In the process, I got to help my son put together his 7th birthday present (a lego fire temple – lego has transformed from space to ninja since last I looked); enjoy a beautiful sunny May day; put out some washing; and pick up the kids from school. And finish the day by setting the bread machine to have some corn bread ready in the morning. Which is a long way of saying, I had a great first day.
This diary has its origins in some advice I received last week: inch closer to your goals every day. (Though I think it was more eloquent in its original, now forgotten, form.) It seems pertinent to record this inching process, since otherwise it will be lost in time.
What did I achieve today?
My friend Mark and I are working on a website that will also be an app, and I’m working on “app”-ifying the existing website. Mark’s built the site using jQuery mobile and it’s looking good in a web browser on both a desktop and an iPhone. But we want it to be an app, with access to the phone’s phone-y capabilities. So we have decided to use Phone Gap, which effectively provides a shell app into which you can put a whole lot of webby content (html and stuff). Loading Phone Gap 1.6 and getting the traditional “Hello World” demo going on an iPhone was not too hard (I have already used Xcode a bit).

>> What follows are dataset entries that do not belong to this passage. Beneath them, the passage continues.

(** * Cloud session orchestration of vibe-server: registry, session manager,
      socket handlers and cloud runner.

    Shallow embedding of
      - sources/app/cloud/endpointRegistry.ts   (module [EndpointRegistry])
      - the cloud session manager               (module [CloudSessionManager])
      - the Socket.IO endpoint handlers         (module [Handlers])
      - the cloud runner's session start        (module [CloudRunner])
      - the cloud runner's other handlers       (module [RunnerLifecycle])
      - sources/app/cloud/e2bProvider.ts        (modules [E2BProvider], [E2BSandboxes])

    Conventions.
      - A JavaScript [Map] keeps its keys in insertion order, and the code
        iterates over [values()]; it is an association list here ([JsMap]).
        A [Set] of strings is a duplicate-free list ([JsSet]).
      - [new Date()] and [Date.now()] are a parameter [now : Z] of the
        operation that reads the clock.
      - A [string] is the sequence of the UTF-16 code units of the
        JavaScript string, each below 256; the ids, tokens and urls the code
        handles are such strings.
      - Timestamps and sequence numbers are [Z]; sizes are [nat]; a
        [number] that reaches the code unvalidated ([maxSessions],
        [maxConcurrentSessions], [timeoutMs]) is a [JsNumber.t]: a rational,
        [NaN] or an infinity.  Sums and quotients of such numbers are
        floating-point and are left out.
      - A library function whose result depends on the Unicode tables
        ([String.prototype.trim]) is a parameter of the operation that
        calls it.
      - Values that come from outside the process (random bytes, the sandbox
        provider, the database, the child process) are given to an operation
        as an explicit outcome. *)

From Stdlib Require Import List String Ascii ZArith QArith Bool Lia.
Import ListNotations.

Local Open Scope string_scope.
Local Open Scope list_scope.
Local Open Scope Z_scope.

(* ------------------------------------------------------------------ *)
(** ** JavaScript values: truthiness of strings, [String.prototype] helpers *)

(** [s || d] for a string that may be [undefined]: the empty string is falsy. *)
Definition truthy (s : option string) : bool :=
  match s with
  | Some s' => negb (String.eqb s' "")
  | None => false
  end.

Definition or_else (s : option string) (d : string) : string :=
  if truthy s then match s with Some s' => s' | None => d end else d.

(** [s.substring(0, n)]. *)
Definition substring0 (n : nat) (s : string) : string := String.substring 0 n s.

(** [s.replace(pat, rep)] with a string pattern: only the first occurrence. *)
Fixpoint replace_first (pat rep s : string) {struct s} : string :=
  if String.prefix pat s
  then String.append rep (String.substring (String.length pat) (String.length s) s)
  else match s with
       | EmptyString => EmptyString
       | String c s' => String c (replace_first pat rep s')
       end.

(** [arr.includes(x)] on an array of strings. *)
Definition includes (x : string) (arr : list string) : bool :=
  existsb (String.eqb x) arr.

(* ------------------------------------------------------------------ *)
(** ** JavaScript numbers

    A [number] is a double: a rational, [NaN] or an infinity ([-0] compares
    and tests like [0]).  The code compares such a number with a size and
    tests it for truthiness; both are exact on the rational. *)

Module JsNumber.

Inductive t :=
| finite (q : Q)
| NaN
| PosInfinity
| NegInfinity.

Definition of_Z (z : Z) : t := finite (inject_Z z).

(** [n < x] for a size [n]. *)
Definition nat_lt (n : nat) (x : t) : bool :=
  match x with
  | finite q => negb (Qle_bool q (inject_Z (Z.of_nat n)))
  | PosInfinity => true
  | NaN | NegInfinity => false
  end.

(** [n <= x] for a size [n]. *)
Definition nat_le (n : nat) (x : t) : bool :=
  match x with
  | finite q => Qle_bool (inject_Z (Z.of_nat n)) q
  | PosInfinity => true
  | NaN | NegInfinity => false
  end.

(** Truthiness, as in [x || d]: [0] and [NaN] are falsy. *)
Definition truthy (x : t) : bool :=
  match x with
  | finite q => negb (Qeq_bool q 0)
  | NaN => false
  | PosInfinity | NegInfinity => true
  end.

(** [x] is an integer that is not negative. *)
Definition is_count (x : t) : bool :=
  match x with
  | finite q => (0 <=? Qnum q) && (Qnum q mod Zpos (Qden q) =? 0)
  | NaN | PosInfinity | NegInfinity => false
  end.

End JsNumber.

(* ------------------------------------------------------------------ *)
(** ** [Map<string, V>]: insertion-ordered, keys unique *)

Module JsMap.
Section Ops.
Context {V : Type}.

My goals for the day were: point the app to Mark’s server so that his website suddenly looks like an app; and try to get the app to take a photo.
These goals were happily achieved. To point the app to a server, you need to:
- Add the server’s URL to the “white list” (e.g. in the project in Xcode, double-click on Supporting Files/Cordova.plist, and add “*.racingtadpole.com” to ExternalHosts, for example).
- Set OpenAllWhitelistURLsInWebView to YES, so that links open in the app rather than in a separate web browser.
- In index.html, add
<meta http-equiv=”REFRESH” content=”0; url=http://www.racingtadpole.com”>
so that the app immediately (with a 0 second delay) shows the contents of the website.
- I found there is always a white flash before the website displayed. I am told using the latest versions of jQuery and jQuery Mobile should fix this; I’ll report back on this tomorrow.
Getting the app to take a photo is well described in the Apache Cordova API documentation. The only hassle I had was I forgot to change the reference near the top of the full example from
- My plan is to put cordova-1.6.0.js on the server and truly have a tiny shell of an app. But will this be “app”y enough for the App Store?